Rob Ziegler has done that and more. When I first met his Designers I didn’t want to believe, I didn’t want to go with them into their living city, it seemed too unreal. After all we are talking about a future so near that my children might touch it. But Rob took me by the hand and led me in slowly, one delicate step at a time, until I was able to look up and realize that I did believe. I saw, and felt, and understood Satori. It was real.
The dusty, dry, post apocalyptic world of Brood, Pollo and Doss was an easier buy-in. After all, I live here in the dry Colorado desert. I know first hand how cold these winters get, how hot the summers grow. A few more degrees either direction is both completely fathomable, and entirely terrifying.
While Seed is, at least on the surface, a dark and thoughtful read, there is also light. There is hope. Indeed, if there is one outstanding message, one outstanding theme, feeling, truth within the pages of Seed it is that even in man’s darkest hours, there will still be hope, and we will rise to the occasion to right our own wrongs. Even if it takes us a few generations to see them clearly.
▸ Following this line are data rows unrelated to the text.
(* ===== verification/PortManager.v ===== *)
(** * The packet port manager

    [packet_port_manager.rs] of candy-packet-port, the actor behind candy-tunio: one TUN
    device whose traffic belongs to one owner at a time, handed over by two-phase owner
    transactions; with the output queues of [packet_port.rs] that it writes through. Every
    branch of its [select] is an [Event], one arm after another in any order. The counters
    and the output status it publishes are diagnostics and are left out. *)
From stdpp Require Import base tactics list numbers option gmap strings.
From Stdlib Require Import ZArith Lia.
From S2P Require Import Prelude PacketPort.

#[local] Open Scope Z_scope.

(** ** The host

    [A] is the type of the authorization checks that the actor is given ([AuthorizationCheck],
    a closure that reads clocks). Clock readings advance the world, so two readings of one
    handler may differ. *)

Inductive Target : Type :=
| ToTun
| ToPort (port : UnixPacketPort).

#[export] Instance Target_eq_dec : EqDecision Target.
Proof. solve_decision. Defined.

Class PacketHost (W A : Type) := {
  instant_now : W -> Z * W;
  (** A [sleep_until] of this instant is polled: has it ended? Timers are late, and a task that
      has used up its budget is told no. *)
  timer_elapsed : Z -> W -> bool * W;
  authorized : A -> W -> bool * W;
  (** One nonblocking write; [Ok false] if the descriptor is not writable. *)
  port_write : Target -> list Z -> W -> Result IoError bool * W;
  has_pending_input : UnixPacketPort -> W -> Result IoError bool * W;
}.

(** ** Owner transactions *)

Record OwnerTransaction : Type := mkTransaction {
  transaction_id : list Z;
  revision : Z;
  expected_active_epoch : option Z;
  tx_binding : PacketPortBinding;
  tx_auth_deadline : Z;
  prepare_deadline : Z;
}.

#[export] Instance OwnerTransaction_eq_dec : EqDecision OwnerTransaction.
Proof. solve_decision. Defined.

Inductive OwnerTransactionPhase : Type := Prepared | Committed | Aborted | Expired.

#[export] Instance OwnerTransactionPhase_eq_dec : EqDecision OwnerTransactionPhase.
Proof. solve_decision. Defined.

Record OwnerTransactionReceipt : Type := mkReceipt {
  r_transaction : OwnerTransaction;
  r_phase : OwnerTransactionPhase;
}.

#[export] Instance OwnerTransactionReceipt_eq_dec : EqDecision OwnerTransactionReceipt.
Proof. solve_decision. Defined.

Record PacketPortReceipt : Type := mkPortReceipt {
  pr_binding : option PacketPortBinding;
  pr_auth_deadline : option Z;
  pr_owner_epoch : Z;
  pr_policy_generation : Z;
  pr_pending : option OwnerTransactionReceipt;
  pr_last_transaction : option OwnerTransactionReceipt;
  pr_highest_transaction_revision : Z;
  pr_retained_owner_binding : option PacketPortBinding;
  pr_old_owner_drained : bool;
  pr_forced_retirement : bool;
}.

(** ** Output queues *)

Definition OUTPUT_PACKET_LIMIT : Z := 256.
Definition OUTPUT_BYTE_LIMIT : Z := 512 * 1024.
(** Instants are nanoseconds. *)
Definition OUTPUT_WRITE_TIMEOUT : Z := 100 * 1000000.

Record QueuedPacket : Type := mkQueued {
  q_epoch : Z;
  q_packet : list Z;
  q_credit : Z;
  q_deadline : Z;
  q_failure : option IoError;
  q_serial : Z;
}.

(** Where the oldest packet stands in [DeadlinePort::send_packet]: not there; about to enter its
    loop; or pending in its [select], which sleeps until [deadline], since the loop read the
    clock at [entered], and whether the watched deadline was set again in the meantime. *)
Inductive Attempt : Type :=
| NotSending
| Entering
| Pending (deadline entered : Z) (changed : bool).

(** [queue] holds the packets not yet dropped, the oldest first: in the channel, in the
    writer's batch, in flight. Their credits are those of the two semaphores. [sending] is the
    attempt on the oldest; [task_result] is that of the writer's task. [taken] is no state of
    the program: every packet that got a serial, the k-th one under serial k. *)
Record PacketOutput : Type := mkOutput {
  queue : list QueuedPacket;
  sending : Attempt;
  out_epoch : Z;
  aborted : bool;
  task_result : option (option IoError);
  output_progress : OutputProgress;
  max_packet_size : Z;
  taken : list (list Z);
}.

Definition new_output (max_packet_size : Z) : PacketOutput :=
  mkOutput [] NotSending 1 false None new_progress (Z.min max_packet_size 65535) [].

Definition with_progress (p : OutputProgress) (o : PacketOutput) : PacketOutput :=
  mkOutput (queue o) (sending o) (out_epoch o) (aborted o) (task_result o) p (max_packet_size o)
    (taken o).
Definition with_packets (q : list QueuedPacket) (s : Attempt) (o : PacketOutput) : PacketOutput :=
  mkOutput q s (out_epoch o) (aborted o) (task_result o) (output_progress o) (max_packet_size o)
    (taken o).
Definition with_attempt (s : Attempt) (o : PacketOutput) : PacketOutput := with_packets (queue o) s o.
Definition with_result (r : option IoError) (o : PacketOutput) : PacketOutput :=
  mkOutput (queue o) (sending o) (out_epoch o) (aborted o) (Some r) (output_progress o)
    (max_packet_size o) (taken o).

(** [accept], of this packet. *)
Definition accept_packet (packet : list Z) (o : PacketOutput) : Z * PacketOutput :=
  let '(serial, p) := accept (output_progress o) in
  (serial, mkOutput (queue o) (sending o) (out_epoch o) (aborted o) (task_result o) p
             (max_packet_size o) (taken o ++ [packet])).

(** The watched deadline was set: a pending [select] will see it. *)
Definition deadline_set (o : PacketOutput) : PacketOutput :=
  match sending o with
  | Pending d t _ => with_attempt (Pending d t true) o
  | _ => o
  end.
This is not Cormac McCarthy’s The Road. (Which someone once got me for Christmas in what I can only assume was a desperate bid to get me to off myself before the new year.) Nor is it Christopher Moore’s Fluke: Or, I Know Why the Winged Whale Sings (A fantastically funny book, right up until Chris takes us all off the cliff into acidville with him without any warning or preamble.) Seed walks a solid line between the darkness of McCarthy and the acid trip of Moore. Through it all, Rob makes us believe, and somehow gets us to root for all the sides, even as they battle amongst and against each other to determine the fate of our world.
If you’re looking for the perfect book to buy your ranting enviro-friends, or something to gently sway your Hummer2 owning, anti EPA pals – Seed is the perfect holiday gift. While you’re at it, best pick up a copy for yourself.